The purpose of encrypting PII is to mitigate the risk of a data breach. Breaches are costly, destroy business reputations and can lead to serious legal repercussions. Handling the consequences of a data breach can be a lengthy battle. As lawyers, we are here to help, but why risk the consequences of a data breach when you can prevent the incident from occurring?
Is Encryption an Absolute Fail Safe?
Although the unauthorized acquisition of encrypted data does not constitute a breach, encryption is not an end-all solution. If an unauthorized individual manages to obtain the encrypted data along with the encryption key, an entity may still be liable for a data breach despite its efforts to encrypt all personal information. That is why, before deciding to notify or not notify, it is best to consult counsel to determine your duties (if any) based on the relevant jurisdiction. (Oh, and that may include the European Union too.)

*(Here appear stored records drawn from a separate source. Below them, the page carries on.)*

(* ===== verification/PubSub.v ===== *)
(** * Publish-subscribe
    (crates/entangle/src/service/pubsub.rs, port/publisher.rs,
    port/subscriber.rs, sample.rs)

    The state that the handles of one [PubSubService] share, with every call on
    them.  An [Arc] is the index of what it points to: a [PublisherCell] holds
    what a publisher, its registration and the closures of its samples share
    (segment, channel list, loan counter), [chans] holds the channels.  [T] is
    the payload type and [memory] the payloads in the segment, by byte offset.
    PubSubSafe.v proves what the calls guarantee. *)
From stdpp Require Import pretty.
From S2P Require Import Prelude Contracts FreeList IndexSet Spsc PoolAlloc Channel Shm DataSegment.
From S2P Require Import Config Service.
#[local] Open Scope Z_scope.
#[local] Open Scope rust_scope.

Module PubSubPorts.
Import PointerOffset.

(** What [Arc] sharing makes reachable. *)
Record PublisherCell (T : Type) := mk_cell {
  node_id : NodeId;
  segment : DataSegment.DataSegment;
  memory : gmap Z T;
  channels : list nat;
  active_loans : Z;
}.
Arguments mk_cell {T} node_id segment memory channels active_loans.
Arguments node_id {T} p.
Arguments segment {T} p.
Arguments memory {T} p.
Arguments channels {T} p.
Arguments active_loans {T} p.

(** [PubSubShared] of service/pubsub.rs and the objects it leads to. *)
Record World `{Posix} (T : Type) := mk_world {
  kernel : Os;
  publishers : list (PublisherCell T);
  chans : list ZeroCopyChannel.ZeroCopyChannel;
  publisher_counter : Z;
}.
Arguments mk_world {H T} kernel publishers chans publisher_counter.
Arguments kernel {H T} w.
Arguments publishers {H T} w.
Arguments chans {H T} w.
Arguments publisher_counter {H T} w.

(** [Publisher<T>], [Subscriber<T>], [SampleMut<T>] and [Sample<T>]. *)
Record Publisher := mk_publisher {
  p_service_name : string;
  p_node_id : NodeId;
  p_cell : nat;
  max_loaned : Z;
}.

Record Subscriber := mk_subscriber {
  s_service_name : string;
  s_node_id : NodeId;
  connections : list (nat * nat);
}.

Record SampleMut := mk_sample_mut { m_cell : nat; m_offset : PointerOffset }.

Record Sample := mk_sample { r_cell : nat; r_chan : nat; r_offset : PointerOffset }.

#[global] Instance SampleMut_eq_dec : EqDecision SampleMut.
Proof. solve_decision. Defined.
#[global] Instance Sample_eq_dec : EqDecision Sample.
Proof. solve_decision. Defined.

(** Following a reference; it never dangles, which the theorems show. *)
Definition deref {A} (l : list A) (i : nat) : outcome A :=
  match l !! i with Some a => Ret a | None => Panic end.

Section ports.
Context {P : Posix} {T : Type} (zero : T).
#[local] Abbreviation World := (World T).
#[local] Abbreviation PublisherCell := (PublisherCell T).

Definition with_segment (c : PublisherCell) s : PublisherCell :=
  mk_cell (node_id c) s (memory c) (channels c) (active_loans c).
Definition with_memory (c : PublisherCell) m : PublisherCell :=
  mk_cell (node_id c) (segment c) m (channels c) (active_loans c).
Definition with_channels (c : PublisherCell) l : PublisherCell :=
  mk_cell (node_id c) (segment c) (memory c) l (active_loans c).
Definition with_loans (c : PublisherCell) n : PublisherCell :=
  mk_cell (node_id c) (segment c) (memory c) (channels c) n.
Definition with_cell (w : World) (i : nat) (c : PublisherCell) : World :=
  mk_world (kernel w) (<[i := c]> (publishers w)) (chans w) (publisher_counter w).
Definition with_chan (w : World) (i : nat) (c : ZeroCopyChannel.ZeroCopyChannel) : World :=
  mk_world (kernel w) (publishers w) (<[i := c]> (chans w)) (publisher_counter w).

(** ** Publisher *)

(** The fields of [PublisherBuilder] and [SubscriberBuilder]. *)
Record PortBuilder := mk_builder {
  b_service_name : string;
  b_node_id : NodeId;
  b_qos : PubSubQos;
}.

Definition seg_name (service_name : string) (pub_idx : Z) (node : NodeId) : string :=
  ("entangle_" ++ safe_name service_name ++ "_p" ++ pretty pub_idx ++ "_"
   ++ to_hex 16 (wrap 64 node))%string.

(** [PublisherBuilder::create]; [size_of] is [size_of::<T>()]. *)
Definition create_publisher (macos : bool) (hash : string -> Z) (size_of : Z)
    (b : PortBuilder) (w : World) : outcome (result Publisher IpcError * World) :=
  let chunk_size := Z.max size_of 8 in
  let chunk_count := wrap 32 (buffer_size (b_qos b)) in
  let pub_idx := publisher_counter w in
  let name := seg_name (b_service_name b) pub_idx (b_node_id b) in
  let! (r, os) := DataSegment.create macos hash (kernel w) name chunk_size chunk_count 0 in
  let counter := wrapping_add 32 pub_idx 1 in
  match r with
  | Err e => Ret (Err (from e), mk_world os (publishers w) (chans w) counter)
  | Ok seg =>
      let cell := mk_cell (b_node_id b) seg ∅ [] 0 in
      Ret (Ok (mk_publisher (b_service_name b) (b_node_id b) (length (publishers w))
                 (max_loaned_samples (b_qos b))),
           mk_world os (publishers w ++ [cell]) (chans w) counter)
  end.

(** [Publisher::loan]: a zeroed chunk, unless too many are out. *)
Definition loan (w : World) (p : Publisher) : outcome (result SampleMut PortError * World) :=
  let! c := deref (publishers w) (p_cell p) in
  let current := active_loans c in
  if current >=? max_loaned p
  then Ret (Err (from (ExceedsMaxLoans (max_loaned p))), w)
  else
    let! (r, seg) := DataSegment.allocate (segment c) in
    let c := with_segment c seg in
    match r with
    | Err e => Ret (Err (from e), with_cell w (p_cell p) c)
    | Ok off =>
        let c := with_loans c (wrapping_add 64 (active_loans c) 1) in
        let c := with_memory c (<[PointerOffset.offset off := zero]> (memory c)) in
        Ret (Ok (mk_sample_mut (p_cell p) off), with_cell w (p_cell p) c)
    end.

(** The [while let] of [Publisher::reclaim] on one channel. *)
Fixpoint reclaim_channel (fuel : nat) (w : World) (cell chan : nat) : outcome World :=
  match fuel with
  | O => OutOfFuel
  | S fuel =>
      let! ch := deref (chans w) chan in
      let! (r, ch) := ZeroCopyChannel.reclaim ch in
      let w := with_chan w chan ch in
      match r with
      | None => Ret w
      | Some off =>
          let! c := deref (publishers w) cell in
          let! seg := DataSegment.deallocate (segment c) off in
          let c := with_segment c seg in
          let c := with_loans c (wrapping_sub 64 (active_loans c) 1) in
          reclaim_channel fuel (with_cell w cell c) cell chan
      end
  end.

Fixpoint reclaim_channels (fuel : nat) (w : World) (cell : nat) (l : list nat) : outcome World :=
  match l with
  | [] => Ret w
  | chan :: l => let! w := reclaim_channel fuel w cell chan in reclaim_channels fuel w cell l
  end.

Definition reclaim (fuel : nat) (w : World) (p : Publisher) : outcome World :=
  let! c := deref (publishers w) (p_cell p) in
  reclaim_channels fuel w (p_cell p) (channels c).

(** ** SampleMut: the closures of [loan] *)

(** A write through [DerefMut]. *)
Definition write (w : World) (m : SampleMut) (v : T) : outcome World :=
  let! c := deref (publishers w) (m_cell m) in
  Ret (with_cell w (m_cell m)
         (with_memory c (<[PointerOffset.offset (m_offset m) := v]> (memory c)))).

(** The send closure: the offset goes to every channel, up to the first error. *)
Fixpoint send_all (w : World) (l : list nat) (off : PointerOffset)
    : outcome (result unit PortError * World) :=
  match l with
  | [] => Ret (Ok tt, w)
  | chan :: l =>
      let! ch := deref (chans w) chan in
      let! (r, ch) := ZeroCopyChannel.send ch off in
      let w := with_chan w chan ch in
      match r with
      | Err e => Ret (Err (Config.Send e), w)
      | Ok _ => send_all w l off
      end
  end.

(** [SampleMut::send]: the drop closure is taken first, whatever happens next. *)
Definition send (w : World) (m : SampleMut) : outcome (result unit PortError * World) :=
  let! c := deref (publishers w) (m_cell m) in
  send_all w (channels c) (m_offset m).

(** [Drop for SampleMut] when [send] was not called. *)
Definition drop_mut (w : World) (m : SampleMut) : outcome World :=
  let! c := deref (publishers w) (m_cell m) in
  let! seg := DataSegment.deallocate (segment c) (m_offset m) in
  let c := with_segment c seg in
  Ret (with_cell w (m_cell m) (with_loans c (wrapping_sub 64 (active_loans c) 1))).

(** ** Subscriber *)

(** The loop of [SubscriberBuilder::create]: [i] is the publisher's index. *)
Fixpoint connect_all (buffer_size : Z) (node : NodeId) (i : nat) (l : list PublisherCell)
    (chans : list ZeroCopyChannel.ZeroCopyChannel)
    : list PublisherCell * list ZeroCopyChannel.ZeroCopyChannel * list (nat * nat) :=
  match l with
  | [] => ([], chans, [])
  | c :: l =>
      let channel :=
        ZeroCopyChannel.connect (ZeroCopyChannel.new buffer_size (node_id c) node) in
      let chan := length chans in
      let '(l', chans', conns) := connect_all buffer_size node (S i) l (chans ++ [channel]) in
      (with_channels c (channels c ++ [chan]) :: l', chans', (i, chan) :: conns)
  end.

Definition create_subscriber (b : PortBuilder) (w : World) : Subscriber * World :=
  let '(l, cs, conns) :=
    connect_all (buffer_size (b_qos b)) (b_node_id b) 0 (publishers w) (chans w) in
  (mk_subscriber (b_service_name b) (b_node_id b) conns,
   mk_world (kernel w) l cs (publisher_counter w)).

(** [Subscriber::receive]: the first connection that has something. *)
Fixpoint receive_from (w : World) (l : list (nat * nat))
    : outcome (result (option Sample) PortError * World) :=
  match l with
  | [] => Ret (Ok None, w)
  | (cell, chan) :: l =>
      let! ch := deref (chans w) chan in
      let! (r, ch) := ZeroCopyChannel.receive ch in
      let w := with_chan w chan ch in
      match r with
      | Ok off => Ret (Ok (Some (mk_sample cell chan off)), w)
      | Err Empty => receive_from w l
      | Err e => Ret (Err (from e), w)
      end
  end.

Definition receive (w : World) (s : Subscriber) := receive_from w (connections s).

(** [Deref for Sample]: the payload it points to. *)
Definition read (w : World) (s : Sample) : outcome T :=
  let! c := deref (publishers w) (r_cell s) in
  match memory c !! PointerOffset.offset (r_offset s) with Some v => Ret v | None => Panic end.

(** [Drop for Sample]: the offset goes back to the publisher. *)
Definition drop_sample (fuel : nat) (w : World) (s : Sample) : outcome World :=
  let! ch := deref (chans w) (r_chan s) in
  let! ch := ZeroCopyChannel.return_offset fuel ch (r_offset s) in
  Ret (with_chan w (r_chan s) ch).

Definition publisher_count (s : Subscriber) : Z := Z.of_nat (length (connections s)).
End ports.

(** ** The service and its builder *)

Module PubSubBuilder.
(** [PubSubBuilder<T>]. *)
Record PubSubBuilder := mk {
  service_name : string;
  config : EntangleConfig;
  node : NodeId;
  qos : PubSubQos;
}.

Definition new (service_name : string) (config : EntangleConfig) (node : NodeId) : PubSubBuilder :=
  mk service_name config node (default_pubsub_qos config).

Definition with_qos (b : PubSubBuilder) (q : PubSubQos) : PubSubBuilder :=
  mk (service_name b) (config b) (node b) q.

Definition history_size (b : PubSubBuilder) (n : Z) : PubSubBuilder :=
  let q := qos b in
  with_qos b {| Config.history_size := n; Config.max_publishers := Config.max_publishers q;
    Config.max_subscribers := Config.max_subscribers q;
    Config.subscriber_overflow := Config.subscriber_overflow q;
    Config.max_loaned_samples := Config.max_loaned_samples q;
    Config.buffer_size := Config.buffer_size q |}.

Definition max_publishers (b : PubSubBuilder) (n : Z) : PubSubBuilder :=
  let q := qos b in
  with_qos b {| Config.history_size := Config.history_size q; Config.max_publishers := n;
    Config.max_subscribers := Config.max_subscribers q;
    Config.subscriber_overflow := Config.subscriber_overflow q;
    Config.max_loaned_samples := Config.max_loaned_samples q;
    Config.buffer_size := Config.buffer_size q |}.

Definition max_subscribers (b : PubSubBuilder) (n : Z) : PubSubBuilder :=
  let q := qos b in
  with_qos b {| Config.history_size := Config.history_size q;
    Config.max_publishers := Config.max_publishers q; Config.max_subscribers := n;
    Config.subscriber_overflow := Config.subscriber_overflow q;
    Config.max_loaned_samples := Config.max_loaned_samples q;
    Config.buffer_size := Config.buffer_size q |}.

Definition subscriber_overflow (b : PubSubBuilder) (s : OverflowStrategy) : PubSubBuilder :=
  let q := qos b in
  with_qos b {| Config.history_size := Config.history_size q;
    Config.max_publishers := Config.max_publishers q;
    Config.max_subscribers := Config.max_subscribers q; Config.subscriber_overflow := s;
    Config.max_loaned_samples := Config.max_loaned_samples q;
    Config.buffer_size := Config.buffer_size q |}.

Definition max_loaned_samples (b : PubSubBuilder) (n : Z) : PubSubBuilder :=
  let q := qos b in
  with_qos b {| Config.history_size := Config.history_size q;
    Config.max_publishers := Config.max_publishers q;
    Config.max_subscribers := Config.max_subscribers q;
    Config.subscriber_overflow := Config.subscriber_overflow q; Config.max_loaned_samples := n;
    Config.buffer_size := Config.buffer_size q |}.

(** [PubSubService<T>]; what it shares is a [World]. *)
Record PubSubService := mk_service {
  sv_service_name : string;
  sv_config : EntangleConfig;
  sv_node : NodeId;
  sv_qos : PubSubQos;
}.

Section builder.
Context {P : Posix} `{FileSystem, Ron} {T : Type}.
(** [std::any::type_name::<T>()] and the layout of [T]. *)
Context (type_name : string) (size_of align_of : Z).

Definition static_config (b : PubSubBuilder) : StaticConfig.StaticConfig :=
  StaticConfig.new PubSub (service_name b) type_name size_of align_of.

Definition lifecycle (b : PubSubBuilder) : ServiceLifecycle.ServiceLifecycle :=
  ServiceLifecycle.new (shm_root (config b)).

(** The handle all three calls end with: it shares nothing with the handles
    that other calls made. *)
Definition ready (b : PubSubBuilder) (os : Os) : PubSubService * World T :=
  (mk_service (service_name b) (config b) (node b) (qos b), mk_world os [] [] 0).

Definition open_or_create (b : PubSubBuilder) (fs : Fs) (os : Os)
    : result (PubSubService * World T) IpcError * Fs :=
  match ServiceLifecycle.open_or_create (lifecycle b) fs (static_config b) with
  | (Err e, fs) => (Err (from e), fs)
  | (Ok _, fs) => (Ok (ready b os), fs)
  end.

Definition create (b : PubSubBuilder) (fs : Fs) (os : Os)
    : result (PubSubService * World T) IpcError * Fs :=
  match ServiceLifecycle.create (lifecycle b) fs (static_config b) with
  | (Err e, fs) => (Err (from e), fs)
  | (Ok _, fs) => (Ok (ready b os), fs)
  end.

Definition open (b : PubSubBuilder) (fs : Fs) (os : Os)
    : result (PubSubService * World T) IpcError :=
  match ServiceLifecycle.open (lifecycle b) fs (static_config b) with
  | Err e => Err (from e)
  | Ok _ => Ok (ready b os)
  end.

(** [publisher()] and [subscriber()]. *)
Definition port_builder (s : PubSubService) : PortBuilder :=
  mk_builder (sv_service_name s) (sv_node s) (sv_qos s).
End builder.
End PubSubBuilder.
End PubSubPorts.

From coast to coast, states require entitles to safeguard their data, and every state has similar, but different, definitions as to what data must be protected. As you learned a few weeks ago, California just introduced yet another privacy law. However, each state agrees that encrypted data, without the key, will not trigger breach notification duties. The best practice for any company is to know what data they collect and where that data is located. After completing that step, companies should encrypt data in accordance with risk exposure and develop a secure protocol for handling the encryption key. By taking these measures, only individuals who possess the encryption key can assess the information, and the likelihood of a breach diminishes.
No matter where you conduct business in the United States, you will now be subject to a breach notification law. Encryption is a powerful tool to avoid meeting a particular state’s definition of a “breach,” and should therefore be worthy of investment. Encryption is key (pun intended). Encrypt your personal and sensitive data. Don’t be too big for your breaches.